- Entries supplied
(** Giving branches their hashes rebuilds the part of the map they name. *)
Lemma put_hashes ch bs i :
  (forall b c, ch !! b = Some c -> 0 <= b < 16 /\ 0 < ch_hash c < 2 ^ 256) ->
  foldl (fun acc b => put_hash acc b (hash_of ch b)) ∅ bs !! i = if decide (i ∈ bs) then unload ch !! i else None.
Proof.
  intros Hok. induction bs as [|b bs IH] using rev_ind; [by rewrite decide_False by apply not_elem_of_nil|].
  rewrite foldl_app. cbn [foldl]. set (r := foldl _ ∅ bs) in *. unfold unload in *. rewrite lookup_fmap in *.
  unfold put_hash, hash_of.
  destruct (ch !! b) as [c|] eqn:Eb.
  - destruct (Hok _ _ Eb) as [_ Hc]. rewrite (proj2 (Z.eqb_neq _ 0)) by lia. cbn [negb]. destruct (decide (i = b)) as [->|Hne].
    + by rewrite lookup_insert_eq, decide_True, Eb by set_solver.
    + rewrite lookup_insert_ne, IH by done. destruct (decide (i ∈ bs)); [rewrite decide_True by set_solver|rewrite decide_False by set_solver]; done.
  - change (0 =? 0) with true. cbn [negb]. destruct (decide (i = b)) as [->|Hne].
    + rewrite lookup_alter_eq, IH, Eb. by repeat case_decide.
    + rewrite lookup_alter_ne, IH by done. destruct (decide (i ∈ bs)); [rewrite decide_True by set_solver|rewrite decide_False by set_solver]; done.
Qed.

Lemma put_hashes_all ch bs :
  (forall b c, ch !! b = Some c -> 0 <= b < 16 /\ 0 < ch_hash c < 2 ^ 256) -> (forall b, is_Some (ch !! b) -> b ∈ bs) ->
  foldl (fun acc b => put_hash acc b (hash_of ch b)) ∅ bs = unload ch.
Proof.
  intros Hok Hall. apply map_eq. intros i. rewrite put_hashes by done. case_decide as Hi; [done|].
  unfold unload. rewrite lookup_fmap. destruct (ch !! i) eqn:E; [|done]. destruct Hi. apply Hall. eauto.
Qed.

Lemma foldl_zip (f : Z -> list Z) acc bs :
  foldl (fun ch '(b, chunk) => put_hash ch b (from_be chunk)) acc (zip bs (f <$> bs))
  = foldl (fun ch b => put_hash ch b (from_be (f b))) acc bs.
Proof. revert acc. induction bs as [|b bs IH]; intros acc; [done|]. cbn. apply IH. Qed.

Lemma foldl_ext_in {A} (f g : A -> Z -> A) acc bs :
  (forall a b, f a b = g a b) -> foldl f acc bs = foldl g acc bs.
Proof. intros H. revert acc. induction bs as [|b bs IH]; intros acc; [done|]. cbn. rewrite H. apply IH. Qed.

Lemma make_full_inner_eq ch known :
  (forall b c, ch !! b = Some c -> 0 <= b < 16 /\ 0 < ch_hash c < 2 ^ 256) ->
  make_full_inner (all_hashes ch) known = inl (make_inner (unload ch) known).
Proof.
  intros Hok. unfold make_full_inner, all_hashes.
  assert (Forall (fun l => length l = 32%nat) ((fun b => be_bytes 32 (hash_of ch b)) <$> branches)) as Hl.
  { apply Forall_fmap, Forall_true. intros b. apply length_be_bytes. }
  rewrite (length_concat 32 _ Hl), length_fmap. change (length branches * 32 =? 512)%nat with true. cbn [negb].
  rewrite chunks_exact_concat by (lia || done). rewrite foldl_zip. do 2 f_equal.
  rewrite (foldl_ext_in _ (fun acc b => put_hash acc b (hash_of ch b))) by (intros; by rewrite hash_bytes).
  apply put_hashes_all; [done|]. intros b [c Hc]. apply elem_of_seqZ. apply Hok in Hc. unfold BRANCH_FACTOR. lia.
Qed.

Lemma read_entries_eq ch acc bs :
  (forall b c, ch !! b = Some c -> 0 <= b < 16 /\ 0 < ch_hash c < 2 ^ 256) -> Forall (fun b => b < 16) bs ->
  read_entries acc ((fun b => be_bytes 32 (hash_of ch b) ++ [b]) <$> bs)
  = inl (foldl (fun acc b => put_hash acc b (hash_of ch b)) acc bs).
Proof.
  intros Hok Hb. revert acc. induction Hb as [|b bs Hb _ IH]; intros acc; [done|]. cbn [fmap list_fmap read_entries foldl].
  rewrite lookup_app_r, length_be_bytes by (rewrite length_be_bytes; lia). change ((32 - 32)%nat) with 0%nat.
  cbn [lookup list_lookup default from_option id]. unfold BRANCH_FACTOR. rewrite (proj2 (Z.leb_gt 16 b)) by done.
  rewrite take_app_length' by (by rewrite length_be_bytes). rewrite hash_bytes by done. apply IH.
Qed.

Lemma make_compressed_inner_eq ch :
  (forall b c, ch !! b = Some c -> 0 <= b < 16 /\ 0 < ch_hash c < 2 ^ 256) ->
  make_compressed_inner (concat ((fun b => be_bytes 32 (hash_of ch b) ++ [b]) <$> filter (fun b => is_Some (ch !! b)) branches))
  = inl (make_inner (unload ch) None).
Proof.
  intros Hok. unfold make_compressed_inner. set (bs := filter _ _).
  assert (Forall (fun l => length l = 33%nat) ((fun b => be_bytes 32 (hash_of ch b) ++ [b]) <$> bs)) as Hl.
  { apply Forall_fmap, Forall_true. intros b. unfold compose. rewrite length_app, length_be_bytes. done. }
  assert (length bs <= 16)%nat as Hlen by (unfold bs; apply (length_filter _ branches)).
  rewrite (length_concat 33 _ Hl), length_fmap, Nat.Div0.mod_mul. rewrite (proj2 (Nat.ltb_ge 528 _)) by lia. cbn [Nat.eqb negb orb].
  rewrite chunks_exact_concat by (lia || done). rewrite read_entries_eq; [|done|].
  - rewrite put_hashes_all; [done|done|]. intros b [c Hc]. apply list_elem_of_filter. split; [by eexists|].
    apply elem_of_seqZ. apply Hok in Hc. unfold BRANCH_FACTOR. lia.
  - apply Forall_forall. intros b Hb. apply list_elem_of_filter in Hb as [[c Hc] _]. apply Hok in Hc. lia.
Qed.

Lemma hash_of_unload ch b : hash_of (unload ch) b = hash_of ch b.
Proof. unfold hash_of, unload. rewrite lookup_fmap. by destruct (ch !! b). Qed.

Lemma compute_inner_hash_unload ch : compute_inner_hash sha512_half (unload ch) = compute_inner_hash sha512_half ch.
Proof.
  unfold compute_inner_hash. rewrite (bool_decide_ext (unload ch = ∅) (ch = ∅)) by (unfold unload; apply fmap_empty_iff).
  case_bool_decide; [done|]. do 3 f_equal. apply list_fmap_ext. intros i b _. f_equal. apply (hash_of_unload ch b).
Qed.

- Goal of the exercise
Tally the lines in this material that hold the word "Lemma", then reply with only the number.

- Result of this exercise
9